• [What this task involves] Output each record below exactly, and include all of them.

· · ·

(** C15: an interrupted detachment can be stopped at any call and completed.
    In a resumable world the journal holds the records of the phases up to one,
    and the two objects have the names of that phase, or those of the next one
    when the crash came between the rename and its record.  Under the documented
    behaviour of the calls, any of which may fail, resuming from the latest
    record makes each of its calls in a resumable world, opens, replaces and
    leaks nothing, and ends: with the protected directory under the name of the
    root, the legacy object set aside and the journal at root-ready or later,
    or because a call failed, in a resumable world. *)
Theorem resume_converges (p : DetachPhase) (w : world) (b : bool) (s : S) (Hs : stands st p w) :
  wpM (namespace program_data bootstrap protected sid_of aces_of control_of (resumable st))
    (continue_namespace pd bs (with_phase p st))
    (fun r _ g' => resumable st g'.1 /\ opened g'.1 = opened w /\
       match r with
       | Ok st' => exists q, st' = with_phase q st /\ (2 <= phase_number q)%Z /\ stands st q g'.1
       | Err _ => fault g'
       end) s (w, b).
Proof.
  eapply wpM_mono; [apply does_continue; [exact Hs|by exists p]|].
  intros [r|e] s' g' (Hi & _ & Hr); (split; [done|]).
  - destruct Hr as (q & Hq & -> & Hs' & Ho). split; [done|]. by exists q.
  - by destruct Hr.
Qed.
End Resume.

(** A crash between the first rename and its record. *)
Definition sample_id (n : Z) : StorageObjectIdentity := {| object_volume := 1; file_id := [n] |}.
Definition sample_state : MigrationStateRecord :=
  {| schema := 1; migration_id := $"00112233445566778899aabbccddeeff"; state_phase := Prepared;
     source_identity := sample_id 7; next_identity := sample_id 8;
     legacy_name := $"WinProfile.Legacy.Untrusted.00112233445566778899aabbccddeeff";
     next_name := $"WinProfile.Next.00112233445566778899aabbccddeeff" |}.
Definition sample_codec : StateCodec := {|
  state_to_vec := fun st => state_file_name st;
  state_from_slice := fun _ => Err ($"unused");
  state_rejects := fun _ => None |}.
Definition sample_world : world := {|
  dirs := <[legacy_name sample_state := sample_id 7]> {[next_name sample_state := sample_id 8]};
  files := {[state_file_name sample_state := state_file_name sample_state]};
  opened := ∅ |}.
Definition sample_directory (h : Z) (name : string) : StorageDirectory := {| st_handle := h; st_path := $name |}.
Lemma resume_converges_witness :
  wpM (namespace 1 2 (eq (sample_id 8)) (fun _ => $"") (fun _ => []) (fun _ => 0%Z)
         (resumable (H:=sample_codec) sample_state))
    (continue_namespace (S:=unit) (H:=5) (H0:=sample_extern) (H1:=sample_codec)
       (sample_directory 1 "C:\ProgramData") (sample_directory 2 "C:\ProgramData\WinProfile.Bootstrap")
       (with_phase Prepared sample_state))
    (fun r _ g' => resumable (H:=sample_codec) sample_state g'.1 /\ opened g'.1 = opened sample_world /\
       match r with
       | Ok st' => exists q, st' = with_phase q sample_state /\ (2 <= phase_number q)%Z
                             /\ stands (H:=sample_codec) sample_state q g'.1
       | Err _ => fault g'
       end) tt (sample_world, false).
Proof.
  refine (resume_converges (H:=5) (H0:=sample_extern) (H1:=sample_codec) 1 2 _ (eq (sample_id 8)) _ _ _ _ _ _ _
            sample_state _ Prepared sample_world false tt _); [done|done|done| |].
  - split; try done. by repeat constructor.
  - split; [by intros []; vm_compute|]. split; [done|]. by right.
Defined.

· · ·

• [Exercise solution]
(** C15: an interrupted detachment can be stopped at any call and completed.
    In a resumable world the journal holds the records of the phases up to one,
    and the two objects have the names of that phase, or those of the next one
    when the crash came between the rename and its record.  Under the documented
    behaviour of the calls, any of which may fail, resuming from the latest
    record makes each of its calls in a resumable world, opens, replaces and
    leaks nothing, and ends: with the protected directory under the name of the
    root, the legacy object set aside and the journal at root-ready or later,
    or because a call failed, in a resumable world. *)
Theorem resume_converges (p : DetachPhase) (w : world) (b : bool) (s : S) (Hs : stands st p w) :
  wpM (namespace program_data bootstrap protected sid_of aces_of control_of (resumable st))
    (continue_namespace pd bs (with_phase p st))
    (fun r _ g' => resumable st g'.1 /\ opened g'.1 = opened w /\
       match r with
       | Ok st' => exists q, st' = with_phase q st /\ (2 <= phase_number q)%Z /\ stands st q g'.1
       | Err _ => fault g'
       end) s (w, b).
Proof.
  eapply wpM_mono; [apply does_continue; [exact Hs|by exists p]|].
  intros [r|e] s' g' (Hi & _ & Hr); (split; [done|]).
  - destruct Hr as (q & Hq & -> & Hs' & Ho). split; [done|]. by exists q.
  - by destruct Hr.
Qed.
End Resume.

(** A crash between the first rename and its record. *)
Definition sample_id (n : Z) : StorageObjectIdentity := {| object_volume := 1; file_id := [n] |}.
Definition sample_state : MigrationStateRecord :=
  {| schema := 1; migration_id := $"00112233445566778899aabbccddeeff"; state_phase := Prepared;
     source_identity := sample_id 7; next_identity := sample_id 8;
     legacy_name := $"WinProfile.Legacy.Untrusted.00112233445566778899aabbccddeeff";
     next_name := $"WinProfile.Next.00112233445566778899aabbccddeeff" |}.
Definition sample_codec : StateCodec := {|
  state_to_vec := fun st => state_file_name st;
  state_from_slice := fun _ => Err ($"unused");
  state_rejects := fun _ => None |}.
Definition sample_world : world := {|
  dirs := <[legacy_name sample_state := sample_id 7]> {[next_name sample_state := sample_id 8]};
  files := {[state_file_name sample_state := state_file_name sample_state]};
  opened := ∅ |}.
Definition sample_directory (h : Z) (name : string) : StorageDirectory := {| st_handle := h; st_path := $name |}.
Lemma resume_converges_witness :
  wpM (namespace 1 2 (eq (sample_id 8)) (fun _ => $"") (fun _ => []) (fun _ => 0%Z)
         (resumable (H:=sample_codec) sample_state))
    (continue_namespace (S:=unit) (H:=5) (H0:=sample_extern) (H1:=sample_codec)
       (sample_directory 1 "C:\ProgramData") (sample_directory 2 "C:\ProgramData\WinProfile.Bootstrap")
       (with_phase Prepared sample_state))
    (fun r _ g' => resumable (H:=sample_codec) sample_state g'.1 /\ opened g'.1 = opened sample_world /\
       match r with
       | Ok st' => exists q, st' = with_phase q sample_state /\ (2 <= phase_number q)%Z
                             /\ stands (H:=sample_codec) sample_state q g'.1
       | Err _ => fault g'
       end) tt (sample_world, false).
Proof.
  refine (resume_converges (H:=5) (H0:=sample_extern) (H1:=sample_codec) 1 2 _ (eq (sample_id 8)) _ _ _ _ _ _ _
            sample_state _ Prepared sample_world false tt _); [done|done|done| |].
  - split; try done. by repeat constructor.
  - split; [by intros []; vm_compute|]. split; [done|]. by right.
Defined.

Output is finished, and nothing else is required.